_Your objective:_ Please repeat every entry, keeping each one exactly the same.
***
(** Every turn is a sequence of the store's transactions. *)
Lemma bind_one_steps L current db r db' :
  bind_one to_string n player_id l current db = (r, db') -> rtc (step L) db db'.
Proof.
  unfold bind_one. destruct (search_one _ _ _ _ _ db) as [a|b i ev]; [by intros [= _ <-]|].
  destruct (confirm_precommit _ _ _ ev db) as [[w1 db1]|e] eqn:Hc; [|by intros [= _ <-]].
  assert (H1 : step L db db1).
  { apply (step_txn L (TWorkflow n (wf_workflow_id current) (wf_revision current) (OpConfirmPrecommit ev))); [done|].
    simpl. by rewrite Hc. }
  destruct (settle _ _ _ db1) as [[i2 db2]|e] eqn:Hs; intros [= _ <-]; [|by apply rtc_once].
  eapply rtc_l; [exact H1|]. apply rtc_once.
  apply (step_txn L (TSettle RoleController (in_intent_id i) (SettledConfirmed b))); [done|]. simpl. by rewrite Hs.
Qed.

Lemma bind_loop_steps L ws db out db' out' :
  fold_left (bind_step to_string n player_id l) ws (db, out) = (db', out') -> rtc (step L) db db'.
Proof.
  revert db out. induction ws as [|w ws IH]; intros db out; simpl; [by intros [= <- _]|].
  destruct (bind_one _ _ _ _ w db) as [r d] eqn:Hb. intros H. etransitivity; [by eapply bind_one_steps|].
  destruct r as [[bound|]|e]; by eapply IH.
Qed.
Lemma bind_steps L text_le db outcomes db' :
  bind_confirmed_precommits to_string n player_id l text_le db = Ok (outcomes, db') -> rtc (step L) db db'.
Proof.
  unfold bind_confirmed_precommits. destruct (Workflow.in_state _ _ _ _ _) as [ws|]; [|done].
  destruct (fold_left _ ws _) as [d o] eqn:Hf. intros [= <- <-]. by eapply bind_loop_steps.
Qed.

(** Why a workflow was bound: the intent that was open for it, the submission
    its decision rebuilds to, and the one record of it. *)
Definition bound_because (db : Db) (id b : string) (i : WriteIntent) : Prop :=
  exists inputs sub, db_intent db !! in_intent_id i = Some i /\ in_network i = n /\ in_workflow_id i = id /\
    in_write_kind i = Precommit /\ intent_terminal (in_state i) = false /\
    payload_inputs n id (in_generation i) db = Ok (Some inputs) /\ from_decision player_id inputs = Ok sub /\
    only_match to_string l sub b.

(** Every other intent of the workflow is as it was. *)
Definition siblings_kept (id : string) (i : WriteIntent) (db db' : Db) : Prop :=
  forall jid j, jid <> in_intent_id i -> db_intent db !! jid = Some j -> in_workflow_id j = id -> db_intent db' !! jid = Some j.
***
_Task solution:_
(** Every turn is a sequence of the store's transactions. *)
Lemma bind_one_steps L current db r db' :
  bind_one to_string n player_id l current db = (r, db') -> rtc (step L) db db'.
Proof.
  unfold bind_one. destruct (search_one _ _ _ _ _ db) as [a|b i ev]; [by intros [= _ <-]|].
  destruct (confirm_precommit _ _ _ ev db) as [[w1 db1]|e] eqn:Hc; [|by intros [= _ <-]].
  assert (H1 : step L db db1).
  { apply (step_txn L (TWorkflow n (wf_workflow_id current) (wf_revision current) (OpConfirmPrecommit ev))); [done|].
    simpl. by rewrite Hc. }
  destruct (settle _ _ _ db1) as [[i2 db2]|e] eqn:Hs; intros [= _ <-]; [|by apply rtc_once].
  eapply rtc_l; [exact H1|]. apply rtc_once.
  apply (step_txn L (TSettle RoleController (in_intent_id i) (SettledConfirmed b))); [done|]. simpl. by rewrite Hs.
Qed.

Lemma bind_loop_steps L ws db out db' out' :
  fold_left (bind_step to_string n player_id l) ws (db, out) = (db', out') -> rtc (step L) db db'.
Proof.
  revert db out. induction ws as [|w ws IH]; intros db out; simpl; [by intros [= <- _]|].
  destruct (bind_one _ _ _ _ w db) as [r d] eqn:Hb. intros H. etransitivity; [by eapply bind_one_steps|].
  destruct r as [[bound|]|e]; by eapply IH.
Qed.
Lemma bind_steps L text_le db outcomes db' :
  bind_confirmed_precommits to_string n player_id l text_le db = Ok (outcomes, db') -> rtc (step L) db db'.
Proof.
  unfold bind_confirmed_precommits. destruct (Workflow.in_state _ _ _ _ _) as [ws|]; [|done].
  destruct (fold_left _ ws _) as [d o] eqn:Hf. intros [= <- <-]. by eapply bind_loop_steps.
Qed.

(** Why a workflow was bound: the intent that was open for it, the submission
    its decision rebuilds to, and the one record of it. *)
Definition bound_because (db : Db) (id b : string) (i : WriteIntent) : Prop :=
  exists inputs sub, db_intent db !! in_intent_id i = Some i /\ in_network i = n /\ in_workflow_id i = id /\
    in_write_kind i = Precommit /\ intent_terminal (in_state i) = false /\
    payload_inputs n id (in_generation i) db = Ok (Some inputs) /\ from_decision player_id inputs = Ok sub /\
    only_match to_string l sub b.

(** Every other intent of the workflow is as it was. *)
Definition siblings_kept (id : string) (i : WriteIntent) (db db' : Db) : Prop :=
  forall jid j, jid <> in_intent_id i -> db_intent db !! jid = Some j -> in_workflow_id j = id -> db_intent db' !! jid = Some j.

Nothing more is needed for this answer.